● **THE TASK**: Once you find the line containing "change (ExpressionResolver.buildGraph eqs)" in the data below, copy it and each following line exactly, up to and including the line containing "Lemma expand_loops_agree input", and nothing else.

● **DATA LISTING**:
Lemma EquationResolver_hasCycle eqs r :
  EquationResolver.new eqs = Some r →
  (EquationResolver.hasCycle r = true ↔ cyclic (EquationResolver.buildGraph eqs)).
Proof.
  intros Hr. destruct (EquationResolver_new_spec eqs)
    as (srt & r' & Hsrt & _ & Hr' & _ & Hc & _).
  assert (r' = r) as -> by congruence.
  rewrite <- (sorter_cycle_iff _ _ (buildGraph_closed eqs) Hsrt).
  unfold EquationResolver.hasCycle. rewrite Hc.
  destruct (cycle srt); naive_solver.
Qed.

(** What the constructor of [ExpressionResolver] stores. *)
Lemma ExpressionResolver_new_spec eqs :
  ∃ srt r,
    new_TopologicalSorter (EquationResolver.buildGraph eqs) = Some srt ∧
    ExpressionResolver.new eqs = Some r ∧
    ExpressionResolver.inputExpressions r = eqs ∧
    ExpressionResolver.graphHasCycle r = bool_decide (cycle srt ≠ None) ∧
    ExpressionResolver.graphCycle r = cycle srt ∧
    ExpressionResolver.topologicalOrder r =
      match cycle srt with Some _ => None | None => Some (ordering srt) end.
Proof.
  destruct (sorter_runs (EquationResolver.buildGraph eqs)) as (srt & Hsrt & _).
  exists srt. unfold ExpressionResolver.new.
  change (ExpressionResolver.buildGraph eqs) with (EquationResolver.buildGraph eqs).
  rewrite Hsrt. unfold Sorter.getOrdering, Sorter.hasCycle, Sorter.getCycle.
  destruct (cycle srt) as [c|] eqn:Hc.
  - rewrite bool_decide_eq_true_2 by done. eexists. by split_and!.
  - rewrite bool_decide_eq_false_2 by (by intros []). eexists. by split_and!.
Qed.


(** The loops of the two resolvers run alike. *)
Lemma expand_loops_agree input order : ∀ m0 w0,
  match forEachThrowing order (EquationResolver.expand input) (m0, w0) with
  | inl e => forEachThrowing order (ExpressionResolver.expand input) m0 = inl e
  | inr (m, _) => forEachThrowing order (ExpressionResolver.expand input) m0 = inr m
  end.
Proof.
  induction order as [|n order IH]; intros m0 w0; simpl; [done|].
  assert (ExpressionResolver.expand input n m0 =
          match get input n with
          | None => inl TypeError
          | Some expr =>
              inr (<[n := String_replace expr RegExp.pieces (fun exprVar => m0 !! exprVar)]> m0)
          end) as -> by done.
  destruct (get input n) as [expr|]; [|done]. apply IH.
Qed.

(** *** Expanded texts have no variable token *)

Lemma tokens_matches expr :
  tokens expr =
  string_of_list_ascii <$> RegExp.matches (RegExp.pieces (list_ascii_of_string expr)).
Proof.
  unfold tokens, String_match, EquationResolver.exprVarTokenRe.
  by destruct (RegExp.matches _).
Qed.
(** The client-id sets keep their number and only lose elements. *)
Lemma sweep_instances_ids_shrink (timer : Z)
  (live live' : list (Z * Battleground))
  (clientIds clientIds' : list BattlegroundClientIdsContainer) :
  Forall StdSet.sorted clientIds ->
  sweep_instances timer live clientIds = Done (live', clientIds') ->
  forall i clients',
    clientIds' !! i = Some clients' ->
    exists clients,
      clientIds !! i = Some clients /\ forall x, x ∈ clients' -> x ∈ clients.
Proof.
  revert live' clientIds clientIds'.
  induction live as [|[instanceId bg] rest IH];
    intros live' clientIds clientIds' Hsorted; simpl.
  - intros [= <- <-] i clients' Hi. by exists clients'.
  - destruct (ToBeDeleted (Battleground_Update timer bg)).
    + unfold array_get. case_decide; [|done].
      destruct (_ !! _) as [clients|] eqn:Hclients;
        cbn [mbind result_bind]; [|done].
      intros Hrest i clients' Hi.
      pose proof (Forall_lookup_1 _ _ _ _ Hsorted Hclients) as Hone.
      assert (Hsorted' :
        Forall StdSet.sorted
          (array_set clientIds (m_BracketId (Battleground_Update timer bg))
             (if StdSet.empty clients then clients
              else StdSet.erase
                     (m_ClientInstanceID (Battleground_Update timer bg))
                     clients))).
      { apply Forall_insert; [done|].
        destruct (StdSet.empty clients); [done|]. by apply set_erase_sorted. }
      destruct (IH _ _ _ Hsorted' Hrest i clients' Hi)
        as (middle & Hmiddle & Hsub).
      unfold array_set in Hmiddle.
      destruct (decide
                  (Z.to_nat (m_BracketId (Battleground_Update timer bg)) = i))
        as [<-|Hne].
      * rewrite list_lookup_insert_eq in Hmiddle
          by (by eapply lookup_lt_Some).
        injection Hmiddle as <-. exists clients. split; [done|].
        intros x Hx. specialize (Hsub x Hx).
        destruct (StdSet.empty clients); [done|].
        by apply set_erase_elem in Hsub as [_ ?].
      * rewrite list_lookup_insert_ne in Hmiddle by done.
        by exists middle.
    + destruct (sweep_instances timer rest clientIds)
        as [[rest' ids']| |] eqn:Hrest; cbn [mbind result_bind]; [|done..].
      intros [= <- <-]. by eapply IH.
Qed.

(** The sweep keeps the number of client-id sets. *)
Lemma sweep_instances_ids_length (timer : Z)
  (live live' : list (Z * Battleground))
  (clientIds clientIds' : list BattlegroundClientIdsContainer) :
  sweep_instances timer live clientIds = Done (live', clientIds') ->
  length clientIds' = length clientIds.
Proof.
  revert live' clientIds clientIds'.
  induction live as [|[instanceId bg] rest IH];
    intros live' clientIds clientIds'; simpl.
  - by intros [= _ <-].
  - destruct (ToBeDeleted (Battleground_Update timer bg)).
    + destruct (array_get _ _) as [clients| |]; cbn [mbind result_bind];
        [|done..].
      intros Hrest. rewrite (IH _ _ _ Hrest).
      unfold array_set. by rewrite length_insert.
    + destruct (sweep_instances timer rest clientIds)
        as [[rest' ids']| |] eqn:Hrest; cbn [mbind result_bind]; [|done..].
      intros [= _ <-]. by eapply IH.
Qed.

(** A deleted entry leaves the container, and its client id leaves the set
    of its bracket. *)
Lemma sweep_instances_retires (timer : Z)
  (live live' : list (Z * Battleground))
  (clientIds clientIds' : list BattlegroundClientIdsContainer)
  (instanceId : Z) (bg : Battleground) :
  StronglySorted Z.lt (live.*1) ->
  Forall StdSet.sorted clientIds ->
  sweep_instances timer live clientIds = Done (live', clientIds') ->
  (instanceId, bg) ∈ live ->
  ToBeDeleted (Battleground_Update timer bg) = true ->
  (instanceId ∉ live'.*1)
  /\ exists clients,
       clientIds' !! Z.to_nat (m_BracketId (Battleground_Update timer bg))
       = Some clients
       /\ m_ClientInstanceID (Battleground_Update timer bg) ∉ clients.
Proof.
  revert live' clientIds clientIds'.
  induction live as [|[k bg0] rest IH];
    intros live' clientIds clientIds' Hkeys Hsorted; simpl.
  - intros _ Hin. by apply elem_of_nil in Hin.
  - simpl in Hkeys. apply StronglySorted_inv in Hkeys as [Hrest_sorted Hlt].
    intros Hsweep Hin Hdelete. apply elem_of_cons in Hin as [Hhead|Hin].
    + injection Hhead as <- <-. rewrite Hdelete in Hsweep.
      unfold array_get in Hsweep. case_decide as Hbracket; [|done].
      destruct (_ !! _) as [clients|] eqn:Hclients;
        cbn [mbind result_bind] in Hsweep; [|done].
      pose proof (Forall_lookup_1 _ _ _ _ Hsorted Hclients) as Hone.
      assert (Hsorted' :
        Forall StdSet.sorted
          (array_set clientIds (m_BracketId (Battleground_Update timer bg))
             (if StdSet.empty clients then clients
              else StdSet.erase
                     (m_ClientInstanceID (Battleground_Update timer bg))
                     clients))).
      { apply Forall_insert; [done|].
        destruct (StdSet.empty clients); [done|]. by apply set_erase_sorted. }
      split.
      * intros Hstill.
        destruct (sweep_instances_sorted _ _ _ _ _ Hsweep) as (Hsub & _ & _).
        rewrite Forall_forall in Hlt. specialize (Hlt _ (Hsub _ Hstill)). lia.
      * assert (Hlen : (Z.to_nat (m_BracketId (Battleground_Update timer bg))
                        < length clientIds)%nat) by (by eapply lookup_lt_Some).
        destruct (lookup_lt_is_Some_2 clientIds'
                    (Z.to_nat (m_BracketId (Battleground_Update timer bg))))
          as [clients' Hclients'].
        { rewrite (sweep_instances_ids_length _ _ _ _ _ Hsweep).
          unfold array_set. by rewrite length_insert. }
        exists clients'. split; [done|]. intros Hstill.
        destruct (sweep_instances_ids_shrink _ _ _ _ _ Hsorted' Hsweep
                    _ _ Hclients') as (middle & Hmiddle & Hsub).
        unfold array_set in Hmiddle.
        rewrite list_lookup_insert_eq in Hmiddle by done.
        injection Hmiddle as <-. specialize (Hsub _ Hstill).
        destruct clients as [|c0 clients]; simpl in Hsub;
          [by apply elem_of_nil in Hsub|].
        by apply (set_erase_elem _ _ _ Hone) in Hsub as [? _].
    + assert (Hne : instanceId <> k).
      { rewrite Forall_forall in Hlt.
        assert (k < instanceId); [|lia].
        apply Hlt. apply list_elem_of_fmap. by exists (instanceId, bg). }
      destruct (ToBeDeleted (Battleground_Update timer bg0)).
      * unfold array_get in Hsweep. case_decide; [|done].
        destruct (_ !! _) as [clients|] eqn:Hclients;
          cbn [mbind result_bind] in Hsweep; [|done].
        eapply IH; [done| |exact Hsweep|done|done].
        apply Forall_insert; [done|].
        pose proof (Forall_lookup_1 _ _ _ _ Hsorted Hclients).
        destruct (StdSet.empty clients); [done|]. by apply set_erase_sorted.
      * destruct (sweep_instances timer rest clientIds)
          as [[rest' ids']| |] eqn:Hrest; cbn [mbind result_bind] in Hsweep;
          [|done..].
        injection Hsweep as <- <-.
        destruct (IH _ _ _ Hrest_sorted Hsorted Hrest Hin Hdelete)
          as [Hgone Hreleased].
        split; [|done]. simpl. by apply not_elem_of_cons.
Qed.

● **RESULT FOR THIS TASK**:
  change (ExpressionResolver.buildGraph eqs) with (EquationResolver.buildGraph eqs).
  rewrite Hsrt. unfold Sorter.getOrdering, Sorter.hasCycle, Sorter.getCycle.
  destruct (cycle srt) as [c|] eqn:Hc.
  - rewrite bool_decide_eq_true_2 by done. eexists. by split_and!.
  - rewrite bool_decide_eq_false_2 by (by intros []). eexists. by split_and!.
Qed.


(** The loops of the two resolvers run alike. *)
Lemma expand_loops_agree input order : ∀ m0 w0,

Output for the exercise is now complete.